Wie Markus, so verabschiede auch ich mich mit einer Last.fm-Liste meiner Top-Alben aus dem scheidenden Jahr:

  1. The Ataris – So Long, Astoria
  2. Panic At The Disco – A Fever You Can’t Sweat Out
  3. The Killers – Sam’s Town
  4. Franz Ferdinand – You Could Have It So Much Better
  5. Michael Bublé – Call Me Irresponsible
  6. Radiohead – The Bends
  7. Red Hot Chili Peppers – Stadium Arcadium
  8. Anna Nalick – Wreck of the Day
  9. Jack Johnson – In Between Dreams
  10. Farin Urlaub – Endlich Urlaub!
  11. Jack Johnson – Brushfire Fairytales
  12. Radiohead – Pablo Honey
  13. Imogen Heap – Speak for Yourself
  14. Fergie – The Dutchess
  15. Robbie Williams – Swing When You’re Winning
  16. Mando Diao – Ode to Ochrasy
  17. Mario Barth – Männer sind primitiv, aber glücklich!
  18. Yellowcard – Ocean Avenue
  19. Green Day – American Idiot
  20. Seeed – Next!

Ehrlichgesagt bin ich etwas überrascht.
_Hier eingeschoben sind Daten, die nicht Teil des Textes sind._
Definition ext2_stat (node : option Z) (st : bool) : M ext2 (Z * option nm_stat) :=
  match node with
  | Some p =>
      n ← get_node p;
      if negb st || (EXT2_MAX_INODES <=? ino n) then mret (NM_ERR NM_EFAIL, None) else
      m ← rd inode_meta (ino n);
      mret (0, Some (mk_stat (ino n) (size n) (m_mode m) (m_uid m) (m_gid m) (m_links m) (m_blocks m)))
  | None => mret (NM_ERR NM_EFAIL, None)
  end.

(** The address of the static table [ext2_file_ops]. *)
Definition EXT2_FILE_OPS : Z := 2.

Definition ext2_file_ops : nm_file_ops ext2 :=
  mk_file_ops (Some ext2_open) (Some ext2_read) (Some ext2_write) (Some ext2_stat).

(** The root is named "/", character 47, and has mode 0755. *)
Definition ext2_mount_root : M ext2 (option Z) :=
  mod_node EXT2_ROOT (fun r => mk_vnode true 2 NM_NODE_DIR (upd (upd (name r) 0 47) 1 0) 0 0 493
    None None None 0 0 0 EXT2_FILE_OPS (fs_private r)) ;;
  mod_meta 2 (fun _ => mk_meta 493 0 0 1 0) ;;
  mret (Some EXT2_ROOT).

(** The comparison of a name buffer with a string: [None] when the buffer ends
    before a NUL or a difference. *)
Fixpoint names_match (buf nm : list Z) : option bool :=
  match buf, nm with
  | [], _ => None
  | c :: buf, [] => Some (c =? 0)
  | c :: buf, x :: nm => if negb (c =? 0) && (c =? x) then names_match buf nm else Some false
  end.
Dass ich Jack Johnson oder Radiohead so oft gehört haben soll… Und dass die Ärzte, Less Than Jake und die Wise Guys, die ich momentan in der A-Rotation habe, nicht auftauchen, ist auch verwunderlich, aber das wird dann für 2008 sicher anders. So wie vieles anders wird. 😁

Einen guten Rutsch Euch allen und ein erfolgreiches, gutes Jahr 2008!